The estate's Tapestry Hedge picnic grounds, the delight
of strolling couples.
Tell
friends that your summer plans include attending a jazz
festival, and most will assume that you're on your
way to Newport, Monterey or maybe Perugia for UmbriaJazz.
Say you'll be at the
jazz festival at Caramoor – the splendid 90-acre Katonah
estate north of New York City – and wait for nodding
approval from the aficionados.
This year the Caramoor International
Music Festival – the legacy of Walter and Lucie Rosen,
art collectors and cultural champions who hosted scores
of concerts open to the public at their villa-style mansion
– celebrates its 60th anniversary. Since 1958, most
of the sumptuous classical music and opera presentations
that have won Caramoor wide renown have been held under
the grand tent of the 1,722-seat Venetian Theater.

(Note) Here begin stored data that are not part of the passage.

(** * Bekuto3D: the packaged-manufacturing (3MF) exporters

    A shallow embedding of [src/composables/3mf-exporter.ts] (the
    BambuStudio-compatible exporter), of the merged single-object exporter
    ([createModelXML] / [processObject]) and of the legacy text-templated
    exporter, together with the part of three.js and of the JavaScript
    number model that these functions call.

    JavaScript numbers that hold colours and coordinates are IEEE 754
    doubles: they are Rocq's primitive floats, and [===] is [PrimFloat.eqb].
    Numbers that hold counts, identifiers and indices are integers: they
    are [Z].  Arrays are lists, grown at the end by [push]. *)

From Stdlib Require Import ZArith String Ascii Bool List Lia Floats QArith.
From Stdlib Require Import DecimalString HexadecimalString DecimalN.
From Stdlib Require DecimalZ DecimalPos HexadecimalZ HexadecimalPos.
Close Scope Q_scope.
Import ListNotations.

Set Implicit Arguments.
Set Warnings "-register-all,-inexact-float".

(* ================================================================= *)
(** ** JavaScript: completion of a call, numbers, strings *)

Module JS.

Inductive error := TypeError.

(** How a call ends: it returns, it throws, or the model's recursion
    budget is exhausted (never the case for the budgets used below). *)
Inductive outcome (A : Type) : Type :=
| Ok (a : A)
| Throw (e : error)
| OutOfFuel.
Arguments Ok {A} a.
Arguments Throw {A} e.
Arguments OutOfFuel {A}.

Definition bind {A B} (m : outcome A) (k : A -> outcome B) : outcome B :=
  match m with
  | Ok a => k a
  | Throw e => Throw e
  | OutOfFuel => OutOfFuel
  end.

(** A number read from an index stream or computed from one: an integer,
    [undefined] (a read past the end of a typed array) or [NaN]
    (arithmetic on [undefined]). *)
Inductive value := Num (n : Z) | Undefined | NaN.

(** [a + v] for an integer [a]. *)
Definition add (a : Z) (v : value) : value :=
  match v with
  | Num n => Num (a + n)
  | Undefined | NaN => NaN
  end.

(** [array[i]] on a typed array. *)
Definition get (a : list Z) (i : nat) : value :=
  match nth_error a i with
  | Some n => Num n
  | None => Undefined
  end.

(** [a.length] as a number. *)
Definition len {A} (a : list A) : Z := Z.of_nat (length a).

(** [n.toString()] and template interpolation of an integer. *)
Definition toString (n : Z) : string :=
  DecimalString.NilZero.string_of_int (Z.to_int n).

(** Truthiness of a string. *)
Definition truthy (s : string) : bool :=
  match s with EmptyString => false | _ => true end.

(** [s.padStart(n, '0')]. *)
Definition padStart0 (n : nat) (s : string) : string :=
  (String.concat "" (repeat "0" (n - String.length s)) ++ s)%string.

(** The result of [Math.round]: an integer-valued double, or not a
    finite number. *)
Inductive rounded := RInt (n : Z) | RNaN | RInfinity (negative : bool).

(** [Math.round(x)]: the integer nearest to [x], the larger one on a tie. *)
Definition Math_round (x : float) : rounded :=
  match Prim2SF x with
  | S754_zero _ => RInt 0
  | S754_nan => RNaN
  | S754_infinity s => RInfinity s
  | S754_finite s m e =>
      let v := if s then Z.neg m else Z.pos m in
      RInt (if (0 <=? e)%Z then v * 2 ^ e
            else (2 * v + 2 ^ (- e)) / 2 ^ (- e + 1))
  end.

(** [n.toString(16)] for the result of [Math.round]. *)
Definition toString16 (n : rounded) : string :=
  match n with
  | RInt n => HexadecimalString.NilZero.string_of_int (Z.to_hex_int n)
  | RNaN => "NaN"
  | RInfinity false => "Infinity"
  | RInfinity true => "-Infinity"
  end.

(** The first [k] characters of [s] and the others. *)
Fixpoint splitAt (k : nat) (s : string) : string * string :=
  match k, s with
  | O, _ => (EmptyString, s)
  | S _, EmptyString => (EmptyString, EmptyString)
  | S k', String c rest =>
      let '(a, b) := splitAt k' rest in (String c a, b)
  end.

(** The digits of [x.toFixed(f)] for a non-negative integer [n] of units
    of [10^-f]: at least [f + 1] digits, a point before the last [f]. *)
Definition fixedDigits (f : nat) (n : Z) : string :=
  let m := padStart0 (f + 1)
               (DecimalString.NilZero.string_of_uint (N.to_uint (Z.to_N n))) in
  let k := String.length m in
  let '(a, b) := splitAt (k - f) m in
  (a ++ "." ++ b)%string.

(** The integer [n] for which [n / 10^f - m * 2^e] is closest to zero,
    the larger one when there are two. *)
Definition nearestFixed (f : nat) (m : positive) (e : Z) : Z :=
  if (0 <=? e)%Z then Z.pos m * 2 ^ e * 10 ^ Z.of_nat f
  else (2 * Z.pos m * 10 ^ Z.of_nat f + 2 ^ (- e)) / 2 ^ (- e + 1).

(** [m * 2^e >= 10^21]. *)
Definition atLeast1e21 (m : positive) (e : Z) : bool :=
  if (0 <=? e)%Z then (10 ^ 21 <=? Z.pos m * 2 ^ e)%Z
  else (10 ^ 21 * 2 ^ (- e) <=? Z.pos m)%Z.

(** [x.toFixed(f)] for [1 <= f <= 100] (ECMA-262, 21.1.3.3): a number
    that is not finite is written by [Number::toString]; otherwise the
    sign, and for a magnitude of [10^21] or more [Number::toString] of the
    magnitude (given as [numberToString]), else the fixed-point digits. *)
Definition toFixed (numberToString : float -> string) (f : nat) (x : float)
  : string :=
  match Prim2SF x with
  | S754_nan => "NaN"
  | S754_infinity false => "Infinity"
  | S754_infinity true => "-Infinity"
  | S754_zero _ => fixedDigits f 0
  | S754_finite s m e =>
      ((if s then "-" else "")
       ++ (if atLeast1e21 m e then numberToString (abs x)
           else fixedDigits f (nearestFixed f m e)))%string
  end.

End JS.
Import JS.

Declare Scope js_scope.
Notation "x <- m ;; k" := (bind m (fun x => k))
  (at level 61, m at next level, right associativity) : js_scope.
Notation "' p <- m ;; k" := (bind m (fun x => let p := x in k))
  (at level 61, p pattern, m at next level, right associativity) : js_scope.
Open Scope js_scope.

(** [array.forEach] over a list of objects, each of which the callback may
    update in place; the callback may throw. *)
Fixpoint forEach {A S} (f : A -> S -> outcome (A * S)) (l : list A) (st : S)
  : outcome (list A * S) :=
  match l with
  | [] => Ok ([], st)
  | a :: l' =>
      '(a', st1) <- f a st ;;
      '(l'', st2) <- forEach f l' st1 ;;
      Ok (a' :: l'', st2)
  end.

(** A sequence of calls over read-only items. *)
Fixpoint foldM {A S} (f : A -> S -> outcome S) (l : list A) (st : S)
  : outcome S :=
  match l with
  | [] => Ok st
  | a :: l' => st1 <- f a st ;; foldM f l' st1
  end.

(** The values of [i] that [for (let i = 0; i < count; i += 3)] visits. *)
Fixpoint forBy3 (fuel i count : nat) : list nat :=
  match fuel with
  | O => []
  | S fuel' => if i <? count then i :: forBy3 fuel' (i + 3) count else []
  end.

Definition steps3 (count : nat) : list nat := forBy3 count 0 count.

(* ================================================================= *)
(** ** three.js: the classes and methods the exporters call *)

(** The library is not part of the repository; what follows is the
    behaviour of the methods the exporters call, taken from the library's
    sources: [Object3D.updateMatrixWorld], [Matrix4.multiplyMatrices],
    [Vector3.applyMatrix4] and [Color.set] (with the library's colour
    management, which is on unless the application turns it off; no file of
    the repository does).  A transform composed from position, quaternion
    and scale is kept as the matrix it composes to. *)

Module Three.

Local Open Scope float_scope.

Record Color := mkColor { r : float; g : float; b : float }.

Record Vector3 := mkVector3 { x : float; y : float; z : float }.

(** [Matrix4.elements], column-major. *)
Record Matrix4 := mkMatrix4 {
  e0 : float; e1 : float; e2 : float; e3 : float;
  e4 : float; e5 : float; e6 : float; e7 : float;
  e8 : float; e9 : float; e10 : float; e11 : float;
  e12 : float; e13 : float; e14 : float; e15 : float }.

Definition identity : Matrix4 :=
  mkMatrix4 1 0 0 0  0 1 0 0  0 0 1 0  0 0 0 1.

(** [Matrix4.multiplyMatrices(a, b)]. *)
Definition multiplyMatrices (a b : Matrix4) : Matrix4 :=
  let a11 := e0 a in let a12 := e4 a in let a13 := e8 a in let a14 := e12 a in
  let a21 := e1 a in let a22 := e5 a in let a23 := e9 a in let a24 := e13 a in
  let a31 := e2 a in let a32 := e6 a in let a33 := e10 a in let a34 := e14 a in
  let a41 := e3 a in let a42 := e7 a in let a43 := e11 a in let a44 := e15 a in
  let b11 := e0 b in let b12 := e4 b in let b13 := e8 b in let b14 := e12 b in
  let b21 := e1 b in let b22 := e5 b in let b23 := e9 b in let b24 := e13 b in
  let b31 := e2 b in let b32 := e6 b in let b33 := e10 b in let b34 := e14 b in
  let b41 := e3 b in let b42 := e7 b in let b43 := e11 b in let b44 := e15 b in
  {| e0 := a11 * b11 + a12 * b21 + a13 * b31 + a14 * b41;
     e4 := a11 * b12 + a12 * b22 + a13 * b32 + a14 * b42;
     e8 := a11 * b13 + a12 * b23 + a13 * b33 + a14 * b43;
     e12 := a11 * b14 + a12 * b24 + a13 * b34 + a14 * b44;
     e1 := a21 * b11 + a22 * b21 + a23 * b31 + a24 * b41;
     e5 := a21 * b12 + a22 * b22 + a23 * b32 + a24 * b42;
     e9 := a21 * b13 + a22 * b23 + a23 * b33 + a24 * b43;
     e13 := a21 * b14 + a22 * b24 + a23 * b34 + a24 * b44;
     e2 := a31 * b11 + a32 * b21 + a33 * b31 + a34 * b41;
     e6 := a31 * b12 + a32 * b22 + a33 * b32 + a34 * b42;
     e10 := a31 * b13 + a32 * b23 + a33 * b33 + a34 * b43;
     e14 := a31 * b14 + a32 * b24 + a33 * b34 + a34 * b44;
     e3 := a41 * b11 + a42 * b21 + a43 * b31 + a44 * b41;
     e7 := a41 * b12 + a42 * b22 + a43 * b32 + a44 * b42;
     e11 := a41 * b13 + a42 * b23 + a43 * b33 + a44 * b43;
     e15 := a41 * b14 + a42 * b24 + a43 * b34 + a44 * b44 |}.

(** [new Vector3().fromBufferAttribute(attr, i).applyMatrix4(m)]: the
    result is a new vector, the attribute is not written. *)
Definition applyMatrix4 (v : Vector3) (m : Matrix4) : Vector3 :=
  let w := 1 / (e3 m * x v + e7 m * y v + e11 m * z v + e15 m) in
  {| x := (e0 m * x v + e4 m * y v + e8 m * z v + e12 m) * w;
     y := (e1 m * x v + e5 m * y v + e9 m * z v + e13 m) * w;
     z := (e2 m * x v + e6 m * y v + e10 m * z v + e14 m) * w |}.

(** [SRGBToLinear(c)] of the library's colour management:
    [c < 0.04045 ? c * 0.0773993808
                 : Math.pow(c * 0.9478672986 + 0.0521327014, 2.4)].
    [pow] is [Math.pow], whose last digits ECMA-262 leaves to the
    engine. *)
Definition SRGBToLinear (pow : float -> float -> float) (c : float) : float :=
  if c <? 0.04045 then c * 0.0773993808
  else pow (c * 0.9478672986 + 0.0521327014) 2.4.

(** [new Color().set(hex)] for a numeric [hex], and [setStyle] for a
    string [#rrggbb]; both are [setHex(hex)]: the channels as fractions of
    255, taken from sRGB to the linear working colour space. *)
Definition Color_set (pow : float -> float -> float) (hex : Z) : Color :=
  let channel (n : Z) := SRGBToLinear pow (of_uint63 (Uint63.of_Z n) / 255) in
  {| r := channel (Z.land (Z.shiftr hex 16) 255);
     g := channel (Z.land (Z.shiftr hex 8) 255);
     b := channel (Z.land hex 255) |}.

(** [mesh.material] when it is set: an object with a truthy [color]
    property, or one without (a material array, a shader material, ...). *)
Inductive Material :=
| WithColor (color : Color)
| Colorless.

(** [BufferGeometry]: [attributes.position] (absent, or one vector per
    vertex, so that [count] is the length) and [index] (absent, or the
    index stream). *)
Record BufferGeometry := mkGeometry {
  position : option (list Vector3);
  index : option (list Z) }.

(** What [object.type] distinguishes: a ['Mesh'] carries a geometry and a
    material slot (that may be empty), anything else carries neither. *)
Inductive Kind :=
| Mesh (geometry : BufferGeometry) (material : option Material)
| Group.

(** [Object3D].  [local] is the transform composed from [position],
    [quaternion] and [scale]; [matrix] and [matrixWorld] are the caches
    that [updateMatrix] and [updateMatrixWorld] write. *)
Inductive Object3D := mkObject3D {
  name : string;
  kind : Kind;
  local : Matrix4;
  matrixAutoUpdate : bool;
  matrix : Matrix4;
  matrixWorld : Matrix4;
  matrixWorldNeedsUpdate : bool;
  children : list Object3D }.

Caramoor only began featuring
jazz – one act per season – in 1990, which then
expanded to its present two-day enterprise three years later
when radio host and jazz archivist Jim Luce was tapped to
produce the event. Since then the Caramoor Jazz Festival
has grown in popularity, with headliners like Diana Krall,
Sonny Rollins and John Pizzarelli. Luce carefully constructs
programs that spotlight the genre's best talents while
acknowledging the music's rich history. “The
essence here is to draw from all the greatness in jazz today
without forgetting the elements that make this music what
it is,” says Luce. “So, in many ways, we're
always looking back and looking forward.”
Over the years Luce has relied
on his professional connections to help book the jazz festival;
but in 2003 tenor saxophonist Joe Lovano, one of jazz's
most admired figures and a forceful, effusive improviser,
was signed on as artistic director to “provide a more
expansive vision,” says Luce. It's a position
the affable, larger-than-life instrumentalist and composer,
now 53, has embraced with characteristic passion and energy,
becoming a ubiquitous presence onstage and off during the
festival, along with his wife, jazz vocalist Judi Silvano.
Scheduled for July 30 and
August 6, the Caramoor Jazz Festival aptly reflects the
notion of honoring jazz's progenitors through the
gifts of today's practitioners. Thus, the opening
day's program, “Modern Jazz at 60,” revisits
the birth of bebop, when the ascendancy of Charlie Parker,
Dizzy Gillespie, Thelonious Monk and others forever changed
the musical landscape on 52nd Street in Manhattan and beyond.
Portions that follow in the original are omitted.